DecryptM technology published in Science

Breaking news! Our latest proteome-wide drug characterization technology 'decryptM' has just gone online at Science! DecryptM tells you how drugs actually work in cells and it places countless post-translational modification sites into a functional cellular context. We anticipate that decryptM will become an essential tool in drug discovery and aid precision oncology programs that aim to match the right drug to the right patient.

We are very happy to announce that our latest story was published in the Science magazine yesterday!

In this study, we introduce decryptM, a proteomic technique in which cells are treated with increasing concentrations of a drug, followed by enrichment for post-translational modifications (PTMs) - for example phosphorylation, acetylation, or ubiquitinylation. All dose-dependent treatments are then measured together using LC/MS-MS. This allows us to derive dose-response characteristics on the level of individual peptides. Thus, decryptM can help to understand target and pathway engagement and decrypt the mode of action of drugs. 

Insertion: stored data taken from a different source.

(* ===== verification/Consensus.v ===== *)
(** * The consensus state machine: [melete/consensus/main.go],
    [melete/consensus/sort_shard.go]

    [ConsensusState] drives the package of the current height through the steps
    of a height: it votes, answers the related shards, executes the blocks and
    moves to the next height. The application, the two mempools and the
    database are interfaces, as in [melete/definition/module.go]. *)

From S2P Require Import Prelude BitVector Convert Hash Merkle Wire Types.
From S2P Require Import PartSet Signer Votes CSASet ShardInfo HeightData Store.
Local Open Scope Z_scope.

(** ** [sort_shard.go] *)

Definition ShardIDLess (a b : string) : bool := bool_decide (str_lt a b).
Definition sortShards (shards : list string) : list string := sortStrings shards.

(** ** Interfaces ([module.go])

    The methods of an interface may panic: [None]. [PreExecutionC] gets a
    pointer to the block and may hash it, which changes the block. *)
Class ABCIConn := {
  App : Type;
  PreExecutionC : App -> Block.t -> option (App * Block.t * ABCIPreExecutionResponseC);
  PreExecutionI : App -> list (option Block.t) -> option (App * ABCIPreExecutionResponseI);
  Execution : App -> list (option Block.t) -> list (option BV.t) -> list (option Block.t) ->
    option (App * ABCIExecutionResponse);
  AppCommit : App -> App * bytes
}.

Class MempoolConn := {
  Pool : Type;
  ReapTx : Pool -> Z -> option (Txs.t * Z * option goerr);
  Update : Pool -> Txs.t -> bytes -> option (Pool * option goerr)
}.

(** What is not determined by the state: the n-th reading of the clock and the
    order of the n-th loop over a map. *)
Class Env := {
  Now : nat -> Time;
  rangeOrder : nat -> list string -> list string;
  rangeOrder_perm n l : rangeOrder n l ≡ₚ l
}.
Lemma voteSends_other ty mtype bz shards : mtype <> ty ->
  voteSends ty (map (fun shard => mkSent shard ChannelIDConsensusState bz mtype) shards) = [].
Proof.
  intros Hne. apply Z.eqb_neq in Hne. unfold voteSends. induction shards as [|x l IH]; [done|].
  simpl. by rewrite Hne.
Qed.

Lemma noVote_same mtype bz shards : quiet mtype ->
  noVote (map (fun shard => mkSent shard ChannelIDConsensusState bz mtype) shards).
Proof. intros [? ?]. by split; apply voteSends_other. Qed.

Lemma frame_related k s bz mtype : quiet mtype -> frame k s (SendToRelatedShards s bz mtype).
Proof. intros Hq. by apply frame_send, noVote_same. Qed.
Lemma frame_related2 k s bz mtype : quiet mtype -> frame k s (SendTo2LevelRelatedShards s bz mtype).
Proof. intros Hq. by apply frame_send, noVote_same. Qed.
Lemma frame_to k s shard bz mtype : quiet mtype -> frame k s (SendTo s shard bz mtype).
Proof. intros Hq. apply frame_send. by apply (noVote_same mtype bz [shard]). Qed.

Lemma quiet_part : quiet MsgPart. Proof. done. Qed.
Lemma quiet_proposal : quiet TendermintProposal. Proof. done. Qed.
Lemma quiet_csp : quiet TendermintCrossShardProposal. Proof. done. Qed.
Lemma quiet_csa : quiet TendermintCrossShardAccept. Proof. done. Qed.
Lemma quiet_csc : quiet TendermintCrossShardCommit. Proof. done. Qed.

Lemma hashBlock_frame k s cid s' hs : hashBlock s cid = Ok (s', hs) -> frame k s s'.
Proof.
  unfold hashBlock. intros E. apply gbind_Ok in E as (b & _ & E).
  destruct (Block.Hash_ b) as [b' h]. injection E as <- _. apply frame_data, HeightData.StepBlock.
Qed.

Lemma go_foldl_frame k {A} (f : t -> A -> go t) s l s' :
  (forall s a s', f s a = Ok s' -> frame k s s') -> go_foldl f s l = Ok s' -> frame k s s'.
Proof.
  intros Hf. apply (go_foldl_invariant f (frame k s)); [|reflexivity].
  intros s1 a s2 _ H1' E. etransitivity; [exact H1'|by eapply Hf].
Qed.

Lemma sendParts_frame k f s parts s' :
  (forall s bz, frame k s (f s bz MsgPart)) -> sendParts f s parts = Ok s' -> frame k s s'.
Proof.
  intros Hf. apply go_foldl_frame. intros s1 part s2 E.
  apply gbind_Ok in E as (p & _ & E). apply gbind_Ok in E as (bz & _ & E). injection E as <-. apply Hf.
Qed.

Lemma frame_weaken s s' k : frame k s s' -> frame false s s'.
Proof. intros []. by split. Qed.

Lemma checkPreExecution_frame k s b s' b' :
  checkPreExecution cfg s b = Ok (s', b') -> frame k s s'.
Proof.
  unfold checkPreExecution. intros E. apply gbind_Ok in E as (check & _ & E).
  destruct check; [|injection E as <- _; reflexivity].
  apply gbind_Ok in E as ([[a b1] r] & _ & E). destruct (_ || _); [done|]. injection E as <- _.
  etransitivity; [apply (frame_world k s (world (setApp s a))); reflexivity|].
  apply (frame_data k (setApp s a)), HeightData.StepBlock.
Qed.

Lemma ownPartSet_frame k s s' ps : ownPartSet cfg s = Ok (s', ps) -> frame k s s'.
Proof.
  unfold ownPartSet. destruct (_ !! _) as [ps0|]; [intros [= <- _]; reflexivity|]. intros E.
  apply gbind_Ok in E as (b & _ & E). apply gbind_Ok in E as ([b1 ps1] & _ & E). injection E as <- _.
  apply frame_data, HeightData.StepBlock.
Qed.

Lemma doPrecommit_I_frame k s s' : doPrecommit_I cfg s = Ok s' -> frame k s s'.
Proof.
  unfold doPrecommit_I. intros E. apply gbind_Ok in E as (agg & _ & E). apply gbind_Ok in E as (b & _ & E).
  etransitivity; [apply frame_data, HeightData.StepOwnCrossShardProposal|].
  destruct b; [|injection E as <-; reflexivity].
  apply gbind_Ok in E as (bz & _ & E). apply gbind_Ok in E as ([s1 ps] & E1 & E).
  etransitivity; [|eapply sendParts_frame, E; intros; apply frame_related, quiet_part].
  etransitivity; [|eapply ownPartSet_frame, E1]. apply frame_related, quiet_csp.
Qed.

We applied the approach to 13 human cancer cell lines and 31 cancer drugs, resulting in ~1.8 million dose-response curves. This helped us, for example, to identify novel phosphorylation sites that link chemotherapeutics to DNA damage response, and to derive a new theory for the mode of action of the anti-CD20 antibody Rituximab. This and more can be explored in our web platform ProteomicsDB, where we added a new set of features as a companion piece to the publication:

But instead of only reading a brief summary of what we did, feel free to just read the paper itself! 

This study is the product of countless hours of hard work and collaboration, and we are immensely proud that it is finally out there. We'd like to thank everyone that has been involved and helped to get this over the finish line!